WHAT TO PRODUCE -> Look for "match file with" in the entries below. Write out that line and all later lines exactly, ending with the final one.

PROVIDED INFORMATION ->
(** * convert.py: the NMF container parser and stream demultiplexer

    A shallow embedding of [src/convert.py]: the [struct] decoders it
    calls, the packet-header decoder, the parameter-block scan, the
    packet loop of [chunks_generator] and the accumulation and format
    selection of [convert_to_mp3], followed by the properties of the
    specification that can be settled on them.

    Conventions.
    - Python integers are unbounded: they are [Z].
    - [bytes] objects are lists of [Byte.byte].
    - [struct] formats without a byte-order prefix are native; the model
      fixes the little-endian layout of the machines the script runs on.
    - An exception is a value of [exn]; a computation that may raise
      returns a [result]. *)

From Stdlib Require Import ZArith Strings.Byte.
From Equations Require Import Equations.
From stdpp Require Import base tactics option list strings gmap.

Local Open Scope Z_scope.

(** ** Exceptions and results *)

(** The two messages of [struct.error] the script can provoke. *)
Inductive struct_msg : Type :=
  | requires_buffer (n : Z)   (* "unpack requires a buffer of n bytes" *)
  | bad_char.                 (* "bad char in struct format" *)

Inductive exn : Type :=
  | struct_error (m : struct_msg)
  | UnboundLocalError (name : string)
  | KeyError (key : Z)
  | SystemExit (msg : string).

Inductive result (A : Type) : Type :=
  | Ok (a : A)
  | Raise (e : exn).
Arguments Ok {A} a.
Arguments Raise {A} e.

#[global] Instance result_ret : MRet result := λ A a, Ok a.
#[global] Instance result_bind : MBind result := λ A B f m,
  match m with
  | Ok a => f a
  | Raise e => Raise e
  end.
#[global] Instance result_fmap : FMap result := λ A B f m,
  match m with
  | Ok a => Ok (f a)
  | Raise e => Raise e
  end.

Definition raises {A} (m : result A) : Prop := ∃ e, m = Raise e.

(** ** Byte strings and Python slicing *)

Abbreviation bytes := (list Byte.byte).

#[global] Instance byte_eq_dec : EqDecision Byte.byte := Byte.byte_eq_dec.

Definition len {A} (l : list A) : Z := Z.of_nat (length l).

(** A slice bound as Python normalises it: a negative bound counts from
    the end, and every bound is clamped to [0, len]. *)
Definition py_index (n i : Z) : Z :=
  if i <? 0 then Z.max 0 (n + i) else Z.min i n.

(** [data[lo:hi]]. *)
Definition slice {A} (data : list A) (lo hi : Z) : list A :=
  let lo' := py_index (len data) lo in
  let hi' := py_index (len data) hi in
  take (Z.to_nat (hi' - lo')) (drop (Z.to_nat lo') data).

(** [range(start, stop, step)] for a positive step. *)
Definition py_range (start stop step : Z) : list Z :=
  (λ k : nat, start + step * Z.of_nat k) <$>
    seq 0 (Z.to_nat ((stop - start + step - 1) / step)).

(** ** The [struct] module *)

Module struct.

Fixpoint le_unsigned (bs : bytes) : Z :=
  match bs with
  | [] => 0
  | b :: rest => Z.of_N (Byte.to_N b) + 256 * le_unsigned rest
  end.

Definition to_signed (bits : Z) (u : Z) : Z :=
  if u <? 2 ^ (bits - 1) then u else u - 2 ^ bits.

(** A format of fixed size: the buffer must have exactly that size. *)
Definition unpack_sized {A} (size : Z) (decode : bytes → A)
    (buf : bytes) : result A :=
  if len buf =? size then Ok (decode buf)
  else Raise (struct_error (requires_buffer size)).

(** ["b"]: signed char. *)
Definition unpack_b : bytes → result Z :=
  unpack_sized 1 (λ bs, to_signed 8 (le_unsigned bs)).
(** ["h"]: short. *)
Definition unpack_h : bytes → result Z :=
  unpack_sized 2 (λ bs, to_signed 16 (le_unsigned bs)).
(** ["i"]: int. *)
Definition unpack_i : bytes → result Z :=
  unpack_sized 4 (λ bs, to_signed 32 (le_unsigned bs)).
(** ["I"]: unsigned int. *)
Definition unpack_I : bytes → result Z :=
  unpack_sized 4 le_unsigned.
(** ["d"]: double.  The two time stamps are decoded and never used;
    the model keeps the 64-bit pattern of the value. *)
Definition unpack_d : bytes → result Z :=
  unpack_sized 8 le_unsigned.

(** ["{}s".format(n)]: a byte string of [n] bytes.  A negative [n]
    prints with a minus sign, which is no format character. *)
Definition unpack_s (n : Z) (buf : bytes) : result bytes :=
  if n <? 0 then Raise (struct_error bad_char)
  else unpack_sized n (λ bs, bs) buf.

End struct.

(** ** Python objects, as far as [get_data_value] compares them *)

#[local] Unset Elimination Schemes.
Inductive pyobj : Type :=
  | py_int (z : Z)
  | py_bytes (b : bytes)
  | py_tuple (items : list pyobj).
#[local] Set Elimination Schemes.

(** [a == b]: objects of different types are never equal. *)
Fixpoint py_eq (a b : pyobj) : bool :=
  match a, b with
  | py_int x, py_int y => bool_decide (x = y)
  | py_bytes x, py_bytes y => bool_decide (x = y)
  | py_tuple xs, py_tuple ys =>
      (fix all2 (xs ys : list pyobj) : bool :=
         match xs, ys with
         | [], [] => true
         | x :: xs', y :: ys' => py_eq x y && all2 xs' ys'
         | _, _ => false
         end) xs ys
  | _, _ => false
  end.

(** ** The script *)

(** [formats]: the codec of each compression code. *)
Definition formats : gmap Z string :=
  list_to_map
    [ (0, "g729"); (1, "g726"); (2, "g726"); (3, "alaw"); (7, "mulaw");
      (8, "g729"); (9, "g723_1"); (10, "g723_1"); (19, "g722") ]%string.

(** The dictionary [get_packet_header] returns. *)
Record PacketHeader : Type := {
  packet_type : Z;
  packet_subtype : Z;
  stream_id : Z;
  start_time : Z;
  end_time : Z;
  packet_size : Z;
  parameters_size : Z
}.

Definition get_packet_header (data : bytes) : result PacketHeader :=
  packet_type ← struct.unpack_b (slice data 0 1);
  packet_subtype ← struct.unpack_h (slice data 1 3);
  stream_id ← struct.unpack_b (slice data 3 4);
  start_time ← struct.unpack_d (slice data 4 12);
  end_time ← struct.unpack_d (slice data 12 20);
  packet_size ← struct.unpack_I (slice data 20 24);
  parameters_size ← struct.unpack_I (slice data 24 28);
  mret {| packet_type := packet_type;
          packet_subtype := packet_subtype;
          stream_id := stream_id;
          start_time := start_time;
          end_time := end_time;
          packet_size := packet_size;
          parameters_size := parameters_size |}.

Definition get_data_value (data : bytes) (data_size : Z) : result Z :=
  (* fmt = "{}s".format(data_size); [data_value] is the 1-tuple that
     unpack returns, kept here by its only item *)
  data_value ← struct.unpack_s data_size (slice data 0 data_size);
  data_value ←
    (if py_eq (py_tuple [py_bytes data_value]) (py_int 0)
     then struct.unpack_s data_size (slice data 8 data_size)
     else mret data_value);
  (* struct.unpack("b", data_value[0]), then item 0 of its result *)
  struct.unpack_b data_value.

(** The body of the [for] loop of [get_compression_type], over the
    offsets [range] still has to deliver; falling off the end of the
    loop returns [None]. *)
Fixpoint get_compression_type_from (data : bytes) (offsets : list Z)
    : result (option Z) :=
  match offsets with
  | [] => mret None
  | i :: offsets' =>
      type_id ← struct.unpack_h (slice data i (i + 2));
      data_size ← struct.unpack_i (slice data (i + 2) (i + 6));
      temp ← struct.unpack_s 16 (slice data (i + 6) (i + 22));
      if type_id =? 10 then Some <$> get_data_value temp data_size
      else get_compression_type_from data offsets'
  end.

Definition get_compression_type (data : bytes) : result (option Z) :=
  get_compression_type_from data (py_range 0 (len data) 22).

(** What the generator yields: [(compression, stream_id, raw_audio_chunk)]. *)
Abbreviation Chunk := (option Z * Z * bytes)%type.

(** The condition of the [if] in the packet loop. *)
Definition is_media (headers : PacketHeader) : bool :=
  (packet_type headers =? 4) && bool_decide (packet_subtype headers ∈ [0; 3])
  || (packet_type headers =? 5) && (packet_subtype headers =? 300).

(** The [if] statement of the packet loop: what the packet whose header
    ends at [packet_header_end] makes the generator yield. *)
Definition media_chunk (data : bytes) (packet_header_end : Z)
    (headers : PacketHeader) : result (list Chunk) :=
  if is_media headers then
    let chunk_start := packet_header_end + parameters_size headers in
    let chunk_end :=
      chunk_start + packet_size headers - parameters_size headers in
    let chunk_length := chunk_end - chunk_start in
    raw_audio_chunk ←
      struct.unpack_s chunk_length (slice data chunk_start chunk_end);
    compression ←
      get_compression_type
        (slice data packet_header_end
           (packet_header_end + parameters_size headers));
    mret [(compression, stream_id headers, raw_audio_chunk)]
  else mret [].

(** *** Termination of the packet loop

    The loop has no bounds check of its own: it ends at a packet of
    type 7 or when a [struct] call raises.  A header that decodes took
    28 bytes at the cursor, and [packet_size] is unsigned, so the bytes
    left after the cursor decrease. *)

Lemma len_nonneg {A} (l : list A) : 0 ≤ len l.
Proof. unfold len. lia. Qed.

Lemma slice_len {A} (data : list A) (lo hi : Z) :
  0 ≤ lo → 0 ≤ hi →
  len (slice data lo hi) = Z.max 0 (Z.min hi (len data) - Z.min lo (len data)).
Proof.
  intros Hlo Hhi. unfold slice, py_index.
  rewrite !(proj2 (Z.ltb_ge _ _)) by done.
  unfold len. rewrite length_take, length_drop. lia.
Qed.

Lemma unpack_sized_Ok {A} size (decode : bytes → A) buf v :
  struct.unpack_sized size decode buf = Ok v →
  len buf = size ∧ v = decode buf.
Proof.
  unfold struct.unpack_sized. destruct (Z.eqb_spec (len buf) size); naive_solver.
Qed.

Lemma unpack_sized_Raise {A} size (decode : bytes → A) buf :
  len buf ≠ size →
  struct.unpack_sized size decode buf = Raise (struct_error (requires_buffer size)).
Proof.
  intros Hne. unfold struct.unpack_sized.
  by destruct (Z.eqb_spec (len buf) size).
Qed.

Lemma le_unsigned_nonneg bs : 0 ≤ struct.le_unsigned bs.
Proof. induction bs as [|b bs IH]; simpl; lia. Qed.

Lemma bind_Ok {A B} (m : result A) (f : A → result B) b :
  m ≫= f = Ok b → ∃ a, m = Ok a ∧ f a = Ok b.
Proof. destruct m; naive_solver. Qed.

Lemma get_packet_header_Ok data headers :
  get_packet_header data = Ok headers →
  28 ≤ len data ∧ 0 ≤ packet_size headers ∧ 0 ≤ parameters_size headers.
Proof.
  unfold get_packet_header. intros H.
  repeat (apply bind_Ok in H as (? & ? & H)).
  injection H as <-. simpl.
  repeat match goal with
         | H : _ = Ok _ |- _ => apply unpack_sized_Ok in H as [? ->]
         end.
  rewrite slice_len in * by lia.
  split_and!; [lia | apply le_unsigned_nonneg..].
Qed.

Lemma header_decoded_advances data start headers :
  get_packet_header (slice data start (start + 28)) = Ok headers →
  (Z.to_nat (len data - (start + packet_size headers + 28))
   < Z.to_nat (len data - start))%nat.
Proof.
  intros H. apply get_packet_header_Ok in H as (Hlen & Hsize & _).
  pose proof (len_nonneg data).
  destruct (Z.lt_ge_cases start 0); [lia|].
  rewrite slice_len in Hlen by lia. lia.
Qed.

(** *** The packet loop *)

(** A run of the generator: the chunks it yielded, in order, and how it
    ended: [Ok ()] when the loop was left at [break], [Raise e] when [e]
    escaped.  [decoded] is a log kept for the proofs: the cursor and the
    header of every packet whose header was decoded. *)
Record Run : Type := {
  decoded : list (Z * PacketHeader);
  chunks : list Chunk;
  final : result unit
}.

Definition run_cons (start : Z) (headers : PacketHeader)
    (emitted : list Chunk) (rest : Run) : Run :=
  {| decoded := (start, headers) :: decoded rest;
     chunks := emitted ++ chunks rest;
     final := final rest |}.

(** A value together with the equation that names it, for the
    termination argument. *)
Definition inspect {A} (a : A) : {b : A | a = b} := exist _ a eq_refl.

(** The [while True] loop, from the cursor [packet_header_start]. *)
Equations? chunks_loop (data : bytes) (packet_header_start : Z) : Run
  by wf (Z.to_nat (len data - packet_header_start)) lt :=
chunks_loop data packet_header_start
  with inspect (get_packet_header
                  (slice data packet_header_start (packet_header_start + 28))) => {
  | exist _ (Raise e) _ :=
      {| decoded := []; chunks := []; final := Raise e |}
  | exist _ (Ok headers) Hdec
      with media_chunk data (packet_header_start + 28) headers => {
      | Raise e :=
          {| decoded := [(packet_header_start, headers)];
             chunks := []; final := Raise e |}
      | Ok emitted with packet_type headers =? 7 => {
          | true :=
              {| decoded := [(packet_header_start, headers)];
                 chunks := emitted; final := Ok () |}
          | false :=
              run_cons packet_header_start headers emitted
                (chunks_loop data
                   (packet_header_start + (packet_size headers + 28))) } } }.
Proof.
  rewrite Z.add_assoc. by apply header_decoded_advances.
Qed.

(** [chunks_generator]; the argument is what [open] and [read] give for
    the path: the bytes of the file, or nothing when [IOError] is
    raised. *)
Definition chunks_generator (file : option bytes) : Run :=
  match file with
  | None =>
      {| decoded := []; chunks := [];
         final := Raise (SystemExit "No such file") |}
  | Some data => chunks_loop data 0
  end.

SOLUTION ->
  match file with
  | None =>
      {| decoded := []; chunks := [];
         final := Raise (SystemExit "No such file") |}
  | Some data => chunks_loop data 0
  end.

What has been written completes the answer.